10. Beware of Numbering Conventions

If you modify your problem, CPLEX changes not only the dimensions but also the constraint and variable indices of the problem. If your application continues to use the former dimensions and indices, errors may occur. This is especially true when you delete a portion of your problem.

9. Clean House and Try Again

Sometimes inadvertent corruption of an object file creates bugs that are very difficult to isolate. To avoid this, remove all your object files, recompile, and relink your application.

8. Read Your Messages

CPLEX detects many different kinds of errors and generates warnings or error messages about them. To see all of those messages, you need to direct them either to your screen or to a log file. Use the CPXsetintparam (env, CPX_PARAM_SCRIND, CPX_ON) or CPXsetlogfile (env, fp) function calls to send messages to the screen or file, respectively.

7. Check Return Values

Most Callable Library routines return a value that indicates if the routine failed, where it failed, and why it failed. This return value can help you isolate the point in your application where an error occurs.

6. Solve the Problem You Intended

Your application may inadvertently alter the problem and thus produce unexpected results. To check whether your application solves the intended problem, use either the Interactive CPLEX Base System or the diagnostic routines in the check.c file that comes with your CPLEX distribution.

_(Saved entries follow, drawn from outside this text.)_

(** * Habit tracker: streak and adherence analytics

    A shallow embedding of [analytics.py], [habit.py] and the part of
    [habit_controller.py] / [manager.py] that reports the longest streak
    across habits, followed by the properties of the analytics core.

    Layout:
    - [Py]: the fragment of the Python runtime the code relies on
      (exceptions, [list.sort], [str.split], [int], [datetime.date],
      [date.strftime]);
    - [habit], [analytics], [manager], [habit_controller]: one module per
      source file, definitions named after the source functions;
    - [Spec]: the notions the design document uses to state the properties;
    - lemmas and theorems. *)

From stdpp Require Import gmap strings list sorting pretty.
From Stdlib Require Import ZArith Lia Ascii.

Local Open Scope string_scope.
Local Open Scope Z_scope.

(* ===================================================================== *)
(** * The Python runtime fragment *)
(* ===================================================================== *)

Module Py.

(** Exceptions the code can see. *)
Inductive exn : Type :=
  | ValueError (msg : string)
  | IndexError (msg : string)
  | KeyError (key : string)
  | HabitNotFoundError (msg : string)
  | ValidationError (msg : string).

(** A call either returns a value or raises. *)
Inductive result (A : Type) : Type :=
  | Ok (a : A)
  | Raise (e : exn).
Arguments Ok {A} a.
Arguments Raise {A} e.

#[export] Instance result_ret : MRet result := λ A a, Ok a.
#[export] Instance result_bind : MBind result := λ A B f m,
  match m with
  | Ok a => f a
  | Raise e => Raise e
  end.

(** ** [list.sort]

    [list.sort(key=..., reverse=...)] is a stable sort.  It is modelled by a
    stable insertion sort over a boolean "may stay in front of" test
    [le x y]: an element is put in front of the first element it may stay in
    front of, so elements that compare equal keep their input order.  With
    [reverse=True] the test is the reversed comparison, and equal elements
    still keep their input order, as the language reference requires. *)
Section list_sort.
Context {A : Type} (le : A → A → bool).

Fixpoint insort (x : A) (l : list A) : list A :=
  match l with
  | [] => [x]
  | y :: l' => if le x y then x :: y :: l' else y :: insort x l'
  end.

Definition sort (l : list A) : list A := foldr insort [] l.
End list_sort.

(** A [for] loop whose body may raise: the accumulator is threaded through
    the iterations and the first exception ends the loop. *)
Fixpoint for_each {A B} (f : B → A → result B) (acc : B) (l : list A)
    : result B :=
  match l with
  | [] => Ok acc
  | x :: l' => acc' ← f acc x; for_each f acc' l'
  end.

(** [d[k]] on a dictionary with string keys. *)
Definition dict_getitem {V} (d : gmap string V) (k : string) : result V :=
  match d !! k with
  | Some v => Ok v
  | None => Raise (KeyError k)
  end.

(** [sep.join(parts)]. *)
Fixpoint join (sep : string) (parts : list string) : string :=
  match parts with
  | [] => ""
  | [p] => p
  | p :: ps => p +:+ sep +:+ join sep ps
  end.

(** [l[i]] for a non-negative index. *)
Definition getitem {A} (l : list A) (i : nat) : result A :=
  match l !! i with
  | Some x => Ok x
  | None => Raise (IndexError "list index out of range")
  end.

5. Account for the Finite Precision of the Computer

Be aware of precision issues with regards to floating point computation when generating your model. Apparently minor round off errors in computations may lead to unexpected results. For example, consider the following constraints

    1/3 x1 + 2/3 x2 = 1
    x1 + 2 x2 = 3

Under perfect arithmetic, one of these constraints is redundant, and CPLEX has no trouble solving the problem. However, if you round the data to 10 decimal places, you get

    .3333333333 x1 + .6666666667 x2 = 1
    x1 + 2 x2 = 3

These constraints are no longer redundant, and any basis matrix will now be close to singular, making the problem ill conditioned.

4. Try to Reproduce the Problem Using the CPLEX Base System.

If your program behaves unexpectedly, call CPXwriteprob() to write out the problem after it is loaded. Then use the interactive CPLEX Base System to read in the problem, and see if you can reproduce the unexpected behavior.

3. Distinguish between MPS, LP and SAV files When Using the CPLEX Base System.

MPS, LP and SAV files have differences that influence how to interpret the results of the CPLEX base system for debugging. SAV files contain the exact binary representation of the problem as it appears in your program, while MPS and LP files are text files containing less precision for numeric data. And, unless every variable appears on the objective function, CPLEX will probably order the variables differently when it reads the problem from an LP file instead of an MPS or SAV file. With this in mind, SAV files are the most useful for debugging using the base system, followed by MPS files, then finally LP files. Use LP files primarily to examine the problem rather than as input for the base system. Furthermore, try solving both the SAV and MPS files of the same problem using the base system. Different results may provide additional insight into the source of the problem.

In particular, use the following guidelines with respect to reproducing your program's behavior in the base system.

1) If you can reproduce the behavior with a SAV file, but not with a MPS file, this suggests corruption or errors in the problem data arrays. Use the diagnostic routines in the source file check.c to track down the problem.

2) If you can reproduce the behavior in neither the SAV file nor the MPS file, the most likely cause of the problem is that your program has some sort of memory error. Memory debugging tools such as Purify or Insure will usually find such problems quickly.

3) When solving a problem in MPS or LP format, if the CPLEX base system issues a message about a segmentation fault or similar ungraceful interruption and exit, contact CPLEX technical support to arrange for transferring the problem file. The base system should never exit with a system interrupt when solving a problem from a text file, even if the program that created the file has errors. Such cases are extremely rare.

2. Make Good Use of the Debugging Tools in Your Computer.

Commercial debugging tools like Purify and Insure can save huge amounts of development time, paying for themselves within a matter of days. We use them both in the development of the ILOG product line. Make use of these if you have them. If you don't have them, consider buying them. Meanwhile, make use of everything that is available on your machine. For example, Linux has a debugging utility called Electric Fence, and some compilers (e.g. Watcom C/C++) include system calls for checking the integrity of the memory heap.

1. Use the Diagnostic Routines in the Check.c Source File.

The most common bugs in Callable Library applications occur when the program passes invalid data in the argument list of one of the CPLEX routines. The symptom of the problem may occur much later than the cause, and these problems may be difficult to track down since you can't step though an optimized third party library like CPLEX with a debugger. Furthermore, diagnostic routines like Purify or Insure may issue error messages in function inside the Callable Library due to invalid data passed into CPLEX. The diagnostic routines in the check.c source file that come with your CPLEX distribution allow to quickly test the validity of the data passed to the CPLEX problem building and modification routines, quickly identifying the cause of many difficult bugs.